**WHAT YOU SHOULD DO**. Lines from the start of the data through the line containing "valid_tombstone b = true" must be given again exactly. Leave the others out.

=======

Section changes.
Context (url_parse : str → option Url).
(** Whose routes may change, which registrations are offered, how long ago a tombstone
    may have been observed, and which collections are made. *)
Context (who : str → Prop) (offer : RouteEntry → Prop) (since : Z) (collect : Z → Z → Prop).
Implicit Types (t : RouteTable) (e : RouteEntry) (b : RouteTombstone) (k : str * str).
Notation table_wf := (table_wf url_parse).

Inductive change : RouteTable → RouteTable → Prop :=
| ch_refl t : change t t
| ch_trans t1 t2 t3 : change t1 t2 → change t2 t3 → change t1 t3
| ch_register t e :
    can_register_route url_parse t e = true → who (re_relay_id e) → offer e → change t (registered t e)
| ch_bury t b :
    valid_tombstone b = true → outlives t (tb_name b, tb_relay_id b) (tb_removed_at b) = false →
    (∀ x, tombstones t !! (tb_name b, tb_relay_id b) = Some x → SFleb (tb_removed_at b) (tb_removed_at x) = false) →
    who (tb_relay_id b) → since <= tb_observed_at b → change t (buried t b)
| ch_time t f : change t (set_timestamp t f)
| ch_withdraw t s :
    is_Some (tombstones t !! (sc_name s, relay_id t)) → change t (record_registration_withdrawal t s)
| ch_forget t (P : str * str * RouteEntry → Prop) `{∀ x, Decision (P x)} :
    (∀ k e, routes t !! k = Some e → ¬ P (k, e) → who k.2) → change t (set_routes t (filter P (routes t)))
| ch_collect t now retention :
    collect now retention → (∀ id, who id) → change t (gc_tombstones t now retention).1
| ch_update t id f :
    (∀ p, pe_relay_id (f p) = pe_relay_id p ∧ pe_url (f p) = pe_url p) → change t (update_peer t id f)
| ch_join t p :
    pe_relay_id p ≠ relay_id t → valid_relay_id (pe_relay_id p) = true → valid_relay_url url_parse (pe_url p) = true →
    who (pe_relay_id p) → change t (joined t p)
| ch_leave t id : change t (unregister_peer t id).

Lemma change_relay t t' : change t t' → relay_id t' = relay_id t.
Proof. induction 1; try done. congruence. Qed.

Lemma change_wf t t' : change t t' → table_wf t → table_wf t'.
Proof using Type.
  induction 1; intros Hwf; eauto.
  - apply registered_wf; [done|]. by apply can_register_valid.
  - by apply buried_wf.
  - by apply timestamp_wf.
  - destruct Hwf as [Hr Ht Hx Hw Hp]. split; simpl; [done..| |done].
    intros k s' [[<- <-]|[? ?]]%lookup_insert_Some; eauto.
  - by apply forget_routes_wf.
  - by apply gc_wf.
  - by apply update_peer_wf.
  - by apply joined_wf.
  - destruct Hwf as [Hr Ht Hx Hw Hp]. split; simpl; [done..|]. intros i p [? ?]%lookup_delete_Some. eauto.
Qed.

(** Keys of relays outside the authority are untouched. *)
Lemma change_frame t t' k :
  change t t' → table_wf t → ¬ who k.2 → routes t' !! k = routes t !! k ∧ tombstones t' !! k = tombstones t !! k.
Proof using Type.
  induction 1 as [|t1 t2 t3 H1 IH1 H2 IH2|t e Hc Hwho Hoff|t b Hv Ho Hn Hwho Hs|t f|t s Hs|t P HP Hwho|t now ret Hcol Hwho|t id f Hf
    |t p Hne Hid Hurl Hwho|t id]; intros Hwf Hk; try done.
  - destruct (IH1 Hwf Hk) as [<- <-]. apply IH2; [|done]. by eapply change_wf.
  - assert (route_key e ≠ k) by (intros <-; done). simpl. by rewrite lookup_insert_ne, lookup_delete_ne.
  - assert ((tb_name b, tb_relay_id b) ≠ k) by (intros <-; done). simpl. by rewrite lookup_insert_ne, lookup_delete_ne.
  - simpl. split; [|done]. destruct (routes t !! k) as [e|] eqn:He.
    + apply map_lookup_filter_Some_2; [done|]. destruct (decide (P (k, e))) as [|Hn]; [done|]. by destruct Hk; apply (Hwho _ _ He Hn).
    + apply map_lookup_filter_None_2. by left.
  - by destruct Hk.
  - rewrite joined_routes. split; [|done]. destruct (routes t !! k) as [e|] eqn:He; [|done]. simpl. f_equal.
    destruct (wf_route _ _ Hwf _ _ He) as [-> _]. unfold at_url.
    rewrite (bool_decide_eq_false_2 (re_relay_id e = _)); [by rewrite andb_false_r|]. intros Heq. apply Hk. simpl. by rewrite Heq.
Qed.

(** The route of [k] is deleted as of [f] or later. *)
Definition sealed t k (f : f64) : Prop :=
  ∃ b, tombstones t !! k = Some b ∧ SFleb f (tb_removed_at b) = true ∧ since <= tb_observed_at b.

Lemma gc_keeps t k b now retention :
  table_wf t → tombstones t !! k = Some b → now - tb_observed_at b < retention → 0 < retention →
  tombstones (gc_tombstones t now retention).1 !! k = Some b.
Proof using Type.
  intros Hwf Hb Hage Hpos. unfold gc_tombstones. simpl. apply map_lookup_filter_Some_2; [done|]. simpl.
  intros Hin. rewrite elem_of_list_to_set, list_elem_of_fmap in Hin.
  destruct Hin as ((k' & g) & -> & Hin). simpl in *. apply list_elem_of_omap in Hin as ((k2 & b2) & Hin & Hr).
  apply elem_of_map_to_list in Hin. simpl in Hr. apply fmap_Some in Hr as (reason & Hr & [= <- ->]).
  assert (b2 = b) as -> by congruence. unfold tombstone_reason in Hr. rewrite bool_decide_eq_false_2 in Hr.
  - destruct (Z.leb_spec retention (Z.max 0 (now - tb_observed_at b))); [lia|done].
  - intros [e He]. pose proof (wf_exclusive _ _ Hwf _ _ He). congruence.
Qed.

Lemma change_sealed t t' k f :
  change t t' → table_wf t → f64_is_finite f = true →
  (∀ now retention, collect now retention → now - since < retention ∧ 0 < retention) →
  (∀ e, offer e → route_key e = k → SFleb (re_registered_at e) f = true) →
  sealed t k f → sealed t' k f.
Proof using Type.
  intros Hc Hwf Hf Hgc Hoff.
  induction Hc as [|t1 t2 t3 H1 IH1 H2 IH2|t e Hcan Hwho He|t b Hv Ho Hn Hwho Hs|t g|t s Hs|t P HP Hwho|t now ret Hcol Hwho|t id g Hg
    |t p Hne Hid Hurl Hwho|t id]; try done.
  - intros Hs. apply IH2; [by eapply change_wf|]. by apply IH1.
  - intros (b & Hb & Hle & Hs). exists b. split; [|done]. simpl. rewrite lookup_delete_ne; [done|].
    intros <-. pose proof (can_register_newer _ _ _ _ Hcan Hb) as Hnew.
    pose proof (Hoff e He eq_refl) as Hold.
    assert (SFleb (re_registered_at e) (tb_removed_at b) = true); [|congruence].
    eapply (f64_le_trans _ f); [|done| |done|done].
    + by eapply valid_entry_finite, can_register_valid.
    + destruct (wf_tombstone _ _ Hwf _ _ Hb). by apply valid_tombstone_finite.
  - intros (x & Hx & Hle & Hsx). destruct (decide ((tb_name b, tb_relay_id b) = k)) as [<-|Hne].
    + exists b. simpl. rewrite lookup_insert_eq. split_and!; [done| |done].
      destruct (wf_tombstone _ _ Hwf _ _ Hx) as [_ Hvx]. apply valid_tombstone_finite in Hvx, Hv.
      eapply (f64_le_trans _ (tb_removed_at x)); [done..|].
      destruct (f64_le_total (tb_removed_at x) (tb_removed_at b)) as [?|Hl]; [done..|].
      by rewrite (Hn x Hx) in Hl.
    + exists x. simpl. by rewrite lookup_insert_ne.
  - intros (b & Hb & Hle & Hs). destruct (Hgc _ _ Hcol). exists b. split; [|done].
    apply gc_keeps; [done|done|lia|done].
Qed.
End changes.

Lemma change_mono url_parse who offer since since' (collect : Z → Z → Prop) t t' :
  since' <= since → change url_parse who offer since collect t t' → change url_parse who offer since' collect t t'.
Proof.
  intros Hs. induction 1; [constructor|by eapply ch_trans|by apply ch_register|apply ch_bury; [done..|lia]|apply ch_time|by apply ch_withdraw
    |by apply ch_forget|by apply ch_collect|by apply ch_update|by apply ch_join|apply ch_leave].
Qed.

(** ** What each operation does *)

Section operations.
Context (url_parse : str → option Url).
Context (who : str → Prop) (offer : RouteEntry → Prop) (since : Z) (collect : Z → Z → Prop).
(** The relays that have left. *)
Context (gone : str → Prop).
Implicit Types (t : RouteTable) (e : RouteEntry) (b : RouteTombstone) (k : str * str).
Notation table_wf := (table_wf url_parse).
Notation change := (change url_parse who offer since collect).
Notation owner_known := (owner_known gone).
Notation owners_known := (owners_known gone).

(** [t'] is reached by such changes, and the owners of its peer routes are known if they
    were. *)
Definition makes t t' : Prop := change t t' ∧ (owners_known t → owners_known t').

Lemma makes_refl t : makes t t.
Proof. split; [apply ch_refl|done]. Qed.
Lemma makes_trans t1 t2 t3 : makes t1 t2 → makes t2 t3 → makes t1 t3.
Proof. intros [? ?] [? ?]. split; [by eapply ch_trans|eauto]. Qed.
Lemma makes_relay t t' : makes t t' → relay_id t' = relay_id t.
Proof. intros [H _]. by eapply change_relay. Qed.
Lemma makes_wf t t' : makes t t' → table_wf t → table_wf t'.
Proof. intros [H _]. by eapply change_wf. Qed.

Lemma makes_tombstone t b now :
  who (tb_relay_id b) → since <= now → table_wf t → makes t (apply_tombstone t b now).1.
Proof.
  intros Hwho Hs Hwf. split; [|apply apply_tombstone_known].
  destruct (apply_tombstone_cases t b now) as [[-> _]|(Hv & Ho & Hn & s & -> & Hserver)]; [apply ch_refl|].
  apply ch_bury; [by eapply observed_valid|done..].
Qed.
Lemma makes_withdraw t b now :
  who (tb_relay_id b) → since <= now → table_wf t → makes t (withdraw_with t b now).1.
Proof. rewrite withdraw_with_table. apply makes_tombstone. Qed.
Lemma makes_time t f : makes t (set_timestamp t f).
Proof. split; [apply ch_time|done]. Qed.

=======

**RESPONSE**.
Section changes.
Context (url_parse : str → option Url).
(** Whose routes may change, which registrations are offered, how long ago a tombstone
    may have been observed, and which collections are made. *)
Context (who : str → Prop) (offer : RouteEntry → Prop) (since : Z) (collect : Z → Z → Prop).
Implicit Types (t : RouteTable) (e : RouteEntry) (b : RouteTombstone) (k : str * str).
Notation table_wf := (table_wf url_parse).

Inductive change : RouteTable → RouteTable → Prop :=
| ch_refl t : change t t
| ch_trans t1 t2 t3 : change t1 t2 → change t2 t3 → change t1 t3
| ch_register t e :
    can_register_route url_parse t e = true → who (re_relay_id e) → offer e → change t (registered t e)
| ch_bury t b :
    valid_tombstone b = true → outlives t (tb_name b, tb_relay_id b) (tb_removed_at b) = false →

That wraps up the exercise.